For this exercise, reproduce the entries below exactly, but only from the line containing "(** * Loops03For: the" through the line containing "whose body says", both included.
__________
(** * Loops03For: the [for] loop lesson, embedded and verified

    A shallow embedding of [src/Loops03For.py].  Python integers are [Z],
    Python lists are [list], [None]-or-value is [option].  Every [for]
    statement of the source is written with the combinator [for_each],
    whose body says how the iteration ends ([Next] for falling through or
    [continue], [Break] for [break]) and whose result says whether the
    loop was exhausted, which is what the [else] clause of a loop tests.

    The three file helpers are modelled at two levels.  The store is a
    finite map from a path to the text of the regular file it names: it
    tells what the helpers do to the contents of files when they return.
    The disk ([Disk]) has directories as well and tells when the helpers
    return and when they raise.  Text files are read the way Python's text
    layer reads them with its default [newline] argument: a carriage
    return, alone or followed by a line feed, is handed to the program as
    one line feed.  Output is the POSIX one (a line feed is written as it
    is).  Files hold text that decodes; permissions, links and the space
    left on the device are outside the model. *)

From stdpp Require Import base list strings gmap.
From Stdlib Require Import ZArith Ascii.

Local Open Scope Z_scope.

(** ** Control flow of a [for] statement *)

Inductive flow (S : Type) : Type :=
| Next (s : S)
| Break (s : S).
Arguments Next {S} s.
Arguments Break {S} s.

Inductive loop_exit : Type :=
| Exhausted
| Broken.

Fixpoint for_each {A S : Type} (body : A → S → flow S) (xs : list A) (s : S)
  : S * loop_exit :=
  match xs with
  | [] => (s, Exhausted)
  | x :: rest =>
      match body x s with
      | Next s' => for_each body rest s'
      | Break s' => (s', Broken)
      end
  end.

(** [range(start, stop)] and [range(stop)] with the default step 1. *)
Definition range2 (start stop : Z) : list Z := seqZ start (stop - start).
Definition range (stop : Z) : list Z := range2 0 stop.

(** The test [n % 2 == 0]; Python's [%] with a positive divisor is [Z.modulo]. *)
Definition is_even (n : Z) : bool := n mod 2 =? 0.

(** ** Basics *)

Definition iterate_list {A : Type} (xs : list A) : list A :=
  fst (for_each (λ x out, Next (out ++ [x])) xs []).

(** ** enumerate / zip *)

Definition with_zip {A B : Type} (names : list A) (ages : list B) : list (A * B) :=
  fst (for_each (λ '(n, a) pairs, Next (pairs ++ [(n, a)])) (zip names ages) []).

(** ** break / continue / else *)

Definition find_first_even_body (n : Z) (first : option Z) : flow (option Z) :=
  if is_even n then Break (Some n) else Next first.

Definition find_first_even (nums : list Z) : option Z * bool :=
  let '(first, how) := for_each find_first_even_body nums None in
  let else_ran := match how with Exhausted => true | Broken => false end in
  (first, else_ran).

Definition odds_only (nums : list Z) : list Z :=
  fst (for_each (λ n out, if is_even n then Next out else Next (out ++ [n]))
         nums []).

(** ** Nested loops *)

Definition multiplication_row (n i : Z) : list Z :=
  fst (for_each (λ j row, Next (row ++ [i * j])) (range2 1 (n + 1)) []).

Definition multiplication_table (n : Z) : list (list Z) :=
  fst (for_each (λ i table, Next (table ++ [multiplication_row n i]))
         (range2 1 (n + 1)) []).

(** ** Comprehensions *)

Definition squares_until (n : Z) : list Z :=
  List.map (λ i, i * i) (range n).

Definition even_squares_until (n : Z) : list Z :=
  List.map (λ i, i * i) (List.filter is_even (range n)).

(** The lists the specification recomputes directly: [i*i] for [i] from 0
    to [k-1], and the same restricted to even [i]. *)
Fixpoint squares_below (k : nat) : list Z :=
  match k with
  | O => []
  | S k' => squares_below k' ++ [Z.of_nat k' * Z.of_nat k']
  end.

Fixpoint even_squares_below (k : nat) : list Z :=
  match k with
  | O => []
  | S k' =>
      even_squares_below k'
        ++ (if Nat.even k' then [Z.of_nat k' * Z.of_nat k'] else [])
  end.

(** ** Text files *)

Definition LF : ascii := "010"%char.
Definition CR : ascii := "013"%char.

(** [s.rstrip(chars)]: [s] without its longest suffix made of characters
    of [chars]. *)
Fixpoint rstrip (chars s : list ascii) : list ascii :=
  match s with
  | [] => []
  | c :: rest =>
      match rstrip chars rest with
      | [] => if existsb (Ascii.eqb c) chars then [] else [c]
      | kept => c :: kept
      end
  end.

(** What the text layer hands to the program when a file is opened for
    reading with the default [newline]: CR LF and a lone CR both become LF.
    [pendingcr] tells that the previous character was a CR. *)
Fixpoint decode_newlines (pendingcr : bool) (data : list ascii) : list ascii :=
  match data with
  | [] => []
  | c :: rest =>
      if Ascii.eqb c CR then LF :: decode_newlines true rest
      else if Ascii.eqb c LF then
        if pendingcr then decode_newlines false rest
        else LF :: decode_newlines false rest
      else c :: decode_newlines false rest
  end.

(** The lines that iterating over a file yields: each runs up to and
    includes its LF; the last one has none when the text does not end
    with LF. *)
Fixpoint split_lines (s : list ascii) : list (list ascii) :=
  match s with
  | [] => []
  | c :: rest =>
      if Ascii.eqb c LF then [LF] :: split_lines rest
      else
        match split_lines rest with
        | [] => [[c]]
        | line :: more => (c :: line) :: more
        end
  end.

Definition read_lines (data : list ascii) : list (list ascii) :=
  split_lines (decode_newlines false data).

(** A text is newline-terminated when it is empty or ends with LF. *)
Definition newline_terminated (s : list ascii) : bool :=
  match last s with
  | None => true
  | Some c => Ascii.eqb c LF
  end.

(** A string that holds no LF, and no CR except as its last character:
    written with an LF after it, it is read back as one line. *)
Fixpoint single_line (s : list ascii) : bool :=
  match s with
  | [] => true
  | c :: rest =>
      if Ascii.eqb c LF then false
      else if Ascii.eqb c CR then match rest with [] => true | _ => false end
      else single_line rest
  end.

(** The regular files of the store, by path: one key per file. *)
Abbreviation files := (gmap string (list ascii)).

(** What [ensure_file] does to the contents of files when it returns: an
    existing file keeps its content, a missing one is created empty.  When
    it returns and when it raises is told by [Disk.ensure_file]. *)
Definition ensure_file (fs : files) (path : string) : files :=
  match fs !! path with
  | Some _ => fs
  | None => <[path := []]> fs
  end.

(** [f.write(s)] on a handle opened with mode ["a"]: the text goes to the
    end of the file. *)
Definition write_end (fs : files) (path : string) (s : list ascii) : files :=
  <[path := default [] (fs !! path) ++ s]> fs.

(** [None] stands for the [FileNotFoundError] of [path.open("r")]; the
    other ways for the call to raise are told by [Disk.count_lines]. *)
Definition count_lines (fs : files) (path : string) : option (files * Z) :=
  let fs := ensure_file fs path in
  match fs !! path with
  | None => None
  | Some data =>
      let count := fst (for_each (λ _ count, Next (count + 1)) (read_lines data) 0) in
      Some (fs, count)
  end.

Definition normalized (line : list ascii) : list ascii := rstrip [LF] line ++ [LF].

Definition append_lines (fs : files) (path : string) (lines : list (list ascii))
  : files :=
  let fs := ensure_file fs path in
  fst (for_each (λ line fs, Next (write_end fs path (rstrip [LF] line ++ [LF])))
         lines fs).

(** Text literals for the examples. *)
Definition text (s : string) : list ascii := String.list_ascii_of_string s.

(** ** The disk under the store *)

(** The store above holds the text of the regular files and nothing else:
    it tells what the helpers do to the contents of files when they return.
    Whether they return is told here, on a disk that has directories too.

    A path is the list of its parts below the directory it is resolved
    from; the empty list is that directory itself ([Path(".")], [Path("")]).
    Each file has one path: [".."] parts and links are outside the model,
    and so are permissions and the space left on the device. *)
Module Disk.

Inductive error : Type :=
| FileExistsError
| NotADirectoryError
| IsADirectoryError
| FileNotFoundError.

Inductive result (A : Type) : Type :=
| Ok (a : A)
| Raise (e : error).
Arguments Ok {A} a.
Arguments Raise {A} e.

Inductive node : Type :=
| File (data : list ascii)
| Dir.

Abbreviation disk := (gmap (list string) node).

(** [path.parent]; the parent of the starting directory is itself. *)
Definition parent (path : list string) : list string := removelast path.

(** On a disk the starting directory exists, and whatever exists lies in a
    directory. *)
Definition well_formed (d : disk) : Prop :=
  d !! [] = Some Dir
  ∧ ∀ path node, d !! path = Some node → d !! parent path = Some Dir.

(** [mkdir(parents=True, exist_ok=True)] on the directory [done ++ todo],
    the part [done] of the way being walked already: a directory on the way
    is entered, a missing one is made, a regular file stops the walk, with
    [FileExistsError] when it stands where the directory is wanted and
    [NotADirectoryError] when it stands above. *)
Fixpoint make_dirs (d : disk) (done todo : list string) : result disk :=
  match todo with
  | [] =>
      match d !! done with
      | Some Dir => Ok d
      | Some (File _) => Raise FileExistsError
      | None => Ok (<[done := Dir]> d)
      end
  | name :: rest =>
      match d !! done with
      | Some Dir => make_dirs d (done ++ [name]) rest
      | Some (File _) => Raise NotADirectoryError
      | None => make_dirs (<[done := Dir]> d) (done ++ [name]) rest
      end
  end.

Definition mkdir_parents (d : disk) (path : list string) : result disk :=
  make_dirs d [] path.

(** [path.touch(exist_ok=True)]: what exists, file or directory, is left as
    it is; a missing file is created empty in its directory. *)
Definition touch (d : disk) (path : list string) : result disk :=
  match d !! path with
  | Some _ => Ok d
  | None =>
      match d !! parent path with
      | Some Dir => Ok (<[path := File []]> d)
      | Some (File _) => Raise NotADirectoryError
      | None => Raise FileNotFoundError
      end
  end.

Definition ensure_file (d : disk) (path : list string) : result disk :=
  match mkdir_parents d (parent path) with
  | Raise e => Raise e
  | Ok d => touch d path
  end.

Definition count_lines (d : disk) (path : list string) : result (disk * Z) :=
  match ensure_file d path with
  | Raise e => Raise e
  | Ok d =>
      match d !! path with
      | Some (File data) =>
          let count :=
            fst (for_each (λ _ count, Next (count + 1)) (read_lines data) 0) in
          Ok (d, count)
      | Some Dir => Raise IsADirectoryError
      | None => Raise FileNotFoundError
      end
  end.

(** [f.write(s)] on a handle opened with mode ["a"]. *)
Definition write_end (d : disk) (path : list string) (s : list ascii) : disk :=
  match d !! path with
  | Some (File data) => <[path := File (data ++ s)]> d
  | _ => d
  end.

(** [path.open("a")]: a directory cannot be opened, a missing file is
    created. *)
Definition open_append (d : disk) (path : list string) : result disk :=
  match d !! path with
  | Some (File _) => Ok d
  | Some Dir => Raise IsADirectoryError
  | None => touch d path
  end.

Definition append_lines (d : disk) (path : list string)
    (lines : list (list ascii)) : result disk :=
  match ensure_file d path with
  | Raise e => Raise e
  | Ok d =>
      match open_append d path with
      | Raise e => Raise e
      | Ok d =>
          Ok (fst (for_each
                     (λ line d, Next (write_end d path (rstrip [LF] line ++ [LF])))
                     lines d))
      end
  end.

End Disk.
__________
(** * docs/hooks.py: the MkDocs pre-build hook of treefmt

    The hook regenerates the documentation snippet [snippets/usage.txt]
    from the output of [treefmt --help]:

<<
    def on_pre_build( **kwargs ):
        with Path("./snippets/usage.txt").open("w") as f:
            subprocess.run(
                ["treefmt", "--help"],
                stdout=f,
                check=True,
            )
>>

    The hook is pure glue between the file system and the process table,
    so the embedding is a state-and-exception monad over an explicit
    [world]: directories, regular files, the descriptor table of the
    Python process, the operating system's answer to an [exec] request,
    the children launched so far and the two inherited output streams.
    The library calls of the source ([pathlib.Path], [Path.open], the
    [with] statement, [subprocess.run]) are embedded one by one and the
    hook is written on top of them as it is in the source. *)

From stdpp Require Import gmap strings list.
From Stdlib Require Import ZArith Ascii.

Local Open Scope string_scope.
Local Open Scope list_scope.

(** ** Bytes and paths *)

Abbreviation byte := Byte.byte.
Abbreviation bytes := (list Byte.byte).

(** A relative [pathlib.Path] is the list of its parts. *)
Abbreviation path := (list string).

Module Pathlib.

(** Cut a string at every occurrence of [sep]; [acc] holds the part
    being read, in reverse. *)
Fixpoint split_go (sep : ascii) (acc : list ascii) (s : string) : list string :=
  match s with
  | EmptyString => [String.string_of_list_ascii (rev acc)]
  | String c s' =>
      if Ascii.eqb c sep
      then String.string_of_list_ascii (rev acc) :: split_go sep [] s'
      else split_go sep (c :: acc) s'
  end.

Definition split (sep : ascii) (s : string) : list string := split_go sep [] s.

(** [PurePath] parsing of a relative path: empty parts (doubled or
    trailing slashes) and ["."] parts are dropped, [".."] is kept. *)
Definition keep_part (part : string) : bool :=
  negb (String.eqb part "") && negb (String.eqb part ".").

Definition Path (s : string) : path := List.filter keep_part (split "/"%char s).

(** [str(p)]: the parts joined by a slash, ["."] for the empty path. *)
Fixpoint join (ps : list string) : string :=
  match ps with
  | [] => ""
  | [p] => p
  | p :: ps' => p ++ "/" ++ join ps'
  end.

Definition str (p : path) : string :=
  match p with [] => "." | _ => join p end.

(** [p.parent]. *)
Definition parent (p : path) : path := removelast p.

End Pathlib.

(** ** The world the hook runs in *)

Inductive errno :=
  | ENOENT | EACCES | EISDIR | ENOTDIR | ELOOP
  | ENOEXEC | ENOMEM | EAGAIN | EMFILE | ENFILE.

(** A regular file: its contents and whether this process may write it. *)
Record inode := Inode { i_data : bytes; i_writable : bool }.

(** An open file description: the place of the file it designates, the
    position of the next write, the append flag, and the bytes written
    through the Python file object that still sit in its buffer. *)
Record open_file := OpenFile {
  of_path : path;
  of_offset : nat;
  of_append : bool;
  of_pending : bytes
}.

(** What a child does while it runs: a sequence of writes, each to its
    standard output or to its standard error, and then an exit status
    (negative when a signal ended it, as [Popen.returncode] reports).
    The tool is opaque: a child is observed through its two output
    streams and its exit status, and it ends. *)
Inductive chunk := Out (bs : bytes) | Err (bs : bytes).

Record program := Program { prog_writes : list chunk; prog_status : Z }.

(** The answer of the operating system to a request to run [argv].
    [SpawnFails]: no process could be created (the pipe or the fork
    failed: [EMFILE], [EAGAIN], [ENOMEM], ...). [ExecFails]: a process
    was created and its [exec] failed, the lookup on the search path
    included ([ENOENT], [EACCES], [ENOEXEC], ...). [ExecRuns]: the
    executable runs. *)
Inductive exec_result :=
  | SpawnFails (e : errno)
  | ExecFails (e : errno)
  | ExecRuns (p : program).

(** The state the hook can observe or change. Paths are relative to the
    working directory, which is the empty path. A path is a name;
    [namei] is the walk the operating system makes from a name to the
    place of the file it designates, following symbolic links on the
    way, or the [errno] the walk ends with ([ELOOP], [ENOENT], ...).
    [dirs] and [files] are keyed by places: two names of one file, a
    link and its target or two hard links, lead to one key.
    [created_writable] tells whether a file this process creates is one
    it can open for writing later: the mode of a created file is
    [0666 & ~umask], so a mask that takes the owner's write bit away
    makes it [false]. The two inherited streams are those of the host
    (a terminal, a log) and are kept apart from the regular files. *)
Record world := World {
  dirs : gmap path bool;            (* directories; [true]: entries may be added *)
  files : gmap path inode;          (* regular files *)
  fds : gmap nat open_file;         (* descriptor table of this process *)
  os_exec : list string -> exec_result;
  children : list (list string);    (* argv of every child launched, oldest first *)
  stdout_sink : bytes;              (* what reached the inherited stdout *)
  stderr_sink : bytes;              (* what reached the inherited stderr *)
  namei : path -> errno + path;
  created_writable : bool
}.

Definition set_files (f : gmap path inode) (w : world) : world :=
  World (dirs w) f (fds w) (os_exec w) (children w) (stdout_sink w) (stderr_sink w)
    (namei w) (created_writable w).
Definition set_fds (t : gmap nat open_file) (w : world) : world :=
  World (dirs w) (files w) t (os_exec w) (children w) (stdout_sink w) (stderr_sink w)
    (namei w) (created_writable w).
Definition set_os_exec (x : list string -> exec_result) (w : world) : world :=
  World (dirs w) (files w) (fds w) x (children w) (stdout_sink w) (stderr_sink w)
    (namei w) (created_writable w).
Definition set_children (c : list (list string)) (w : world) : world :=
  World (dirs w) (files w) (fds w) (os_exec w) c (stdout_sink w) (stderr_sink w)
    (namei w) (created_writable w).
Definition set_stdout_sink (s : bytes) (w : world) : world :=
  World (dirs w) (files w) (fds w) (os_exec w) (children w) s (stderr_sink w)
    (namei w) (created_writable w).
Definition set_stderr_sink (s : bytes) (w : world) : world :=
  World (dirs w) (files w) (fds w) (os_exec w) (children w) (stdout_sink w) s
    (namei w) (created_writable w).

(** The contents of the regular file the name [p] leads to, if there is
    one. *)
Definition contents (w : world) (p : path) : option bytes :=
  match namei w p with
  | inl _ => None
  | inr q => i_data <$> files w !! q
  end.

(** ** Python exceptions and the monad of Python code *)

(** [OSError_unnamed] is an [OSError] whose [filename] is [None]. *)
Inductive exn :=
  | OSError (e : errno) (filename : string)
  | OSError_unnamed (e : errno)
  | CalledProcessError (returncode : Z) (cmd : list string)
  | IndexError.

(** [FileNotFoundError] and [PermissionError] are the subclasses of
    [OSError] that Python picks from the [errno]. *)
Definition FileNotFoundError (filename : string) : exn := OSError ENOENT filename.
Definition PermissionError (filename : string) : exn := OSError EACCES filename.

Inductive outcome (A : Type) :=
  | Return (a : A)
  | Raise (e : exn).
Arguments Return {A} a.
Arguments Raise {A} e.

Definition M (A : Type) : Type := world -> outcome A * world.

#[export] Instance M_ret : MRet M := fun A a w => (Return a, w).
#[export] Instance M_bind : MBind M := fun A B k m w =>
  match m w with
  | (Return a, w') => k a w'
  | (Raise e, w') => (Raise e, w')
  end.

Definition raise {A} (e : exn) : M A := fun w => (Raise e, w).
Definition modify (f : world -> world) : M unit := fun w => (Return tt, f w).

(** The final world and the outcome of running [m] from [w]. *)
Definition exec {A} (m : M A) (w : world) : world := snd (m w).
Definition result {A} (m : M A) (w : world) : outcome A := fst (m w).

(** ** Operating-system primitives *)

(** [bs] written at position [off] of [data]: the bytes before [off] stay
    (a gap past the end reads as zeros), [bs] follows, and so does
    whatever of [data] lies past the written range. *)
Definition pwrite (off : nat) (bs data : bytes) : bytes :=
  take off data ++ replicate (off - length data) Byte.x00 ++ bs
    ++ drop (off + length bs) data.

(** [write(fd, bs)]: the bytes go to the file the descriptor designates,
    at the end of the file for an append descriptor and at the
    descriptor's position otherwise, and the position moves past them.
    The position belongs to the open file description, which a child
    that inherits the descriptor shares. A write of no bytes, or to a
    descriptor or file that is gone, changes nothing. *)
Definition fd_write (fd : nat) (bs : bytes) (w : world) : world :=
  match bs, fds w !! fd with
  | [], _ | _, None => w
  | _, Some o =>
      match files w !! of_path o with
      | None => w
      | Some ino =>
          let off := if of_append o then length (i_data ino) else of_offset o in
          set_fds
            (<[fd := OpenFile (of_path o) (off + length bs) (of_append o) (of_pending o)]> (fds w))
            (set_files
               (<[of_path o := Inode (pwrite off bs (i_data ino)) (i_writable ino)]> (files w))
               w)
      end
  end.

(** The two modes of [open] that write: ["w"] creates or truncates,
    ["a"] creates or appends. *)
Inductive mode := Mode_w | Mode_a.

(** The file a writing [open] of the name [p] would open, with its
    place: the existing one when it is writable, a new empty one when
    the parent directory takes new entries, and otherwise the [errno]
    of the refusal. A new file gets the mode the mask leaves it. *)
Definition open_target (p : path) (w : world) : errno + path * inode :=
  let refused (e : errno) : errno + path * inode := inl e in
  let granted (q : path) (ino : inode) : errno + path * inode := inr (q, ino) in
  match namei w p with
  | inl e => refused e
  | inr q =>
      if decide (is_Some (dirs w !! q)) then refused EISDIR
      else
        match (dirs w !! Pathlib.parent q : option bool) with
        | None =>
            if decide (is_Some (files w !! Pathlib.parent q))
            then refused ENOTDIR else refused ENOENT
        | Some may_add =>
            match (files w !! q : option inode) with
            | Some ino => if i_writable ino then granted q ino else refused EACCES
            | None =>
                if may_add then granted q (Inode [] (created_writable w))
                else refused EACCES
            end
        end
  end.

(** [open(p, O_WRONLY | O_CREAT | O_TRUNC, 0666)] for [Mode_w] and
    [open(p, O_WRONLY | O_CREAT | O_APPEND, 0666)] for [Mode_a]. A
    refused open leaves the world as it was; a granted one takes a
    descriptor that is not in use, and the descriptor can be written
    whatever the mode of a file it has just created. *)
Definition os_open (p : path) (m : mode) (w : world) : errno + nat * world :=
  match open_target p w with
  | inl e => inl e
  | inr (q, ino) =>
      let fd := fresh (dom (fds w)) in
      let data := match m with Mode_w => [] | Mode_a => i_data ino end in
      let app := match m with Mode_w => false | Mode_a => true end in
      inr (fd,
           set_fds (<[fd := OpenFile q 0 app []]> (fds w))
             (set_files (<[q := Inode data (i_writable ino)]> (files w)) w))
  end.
__________
◆ **Task output**:
(** * Loops03For: the [for] loop lesson, embedded and verified

    A shallow embedding of [src/Loops03For.py].  Python integers are [Z],
    Python lists are [list], [None]-or-value is [option].  Every [for]
    statement of the source is written with the combinator [for_each],
    whose body says how the iteration ends ([Next] for falling through or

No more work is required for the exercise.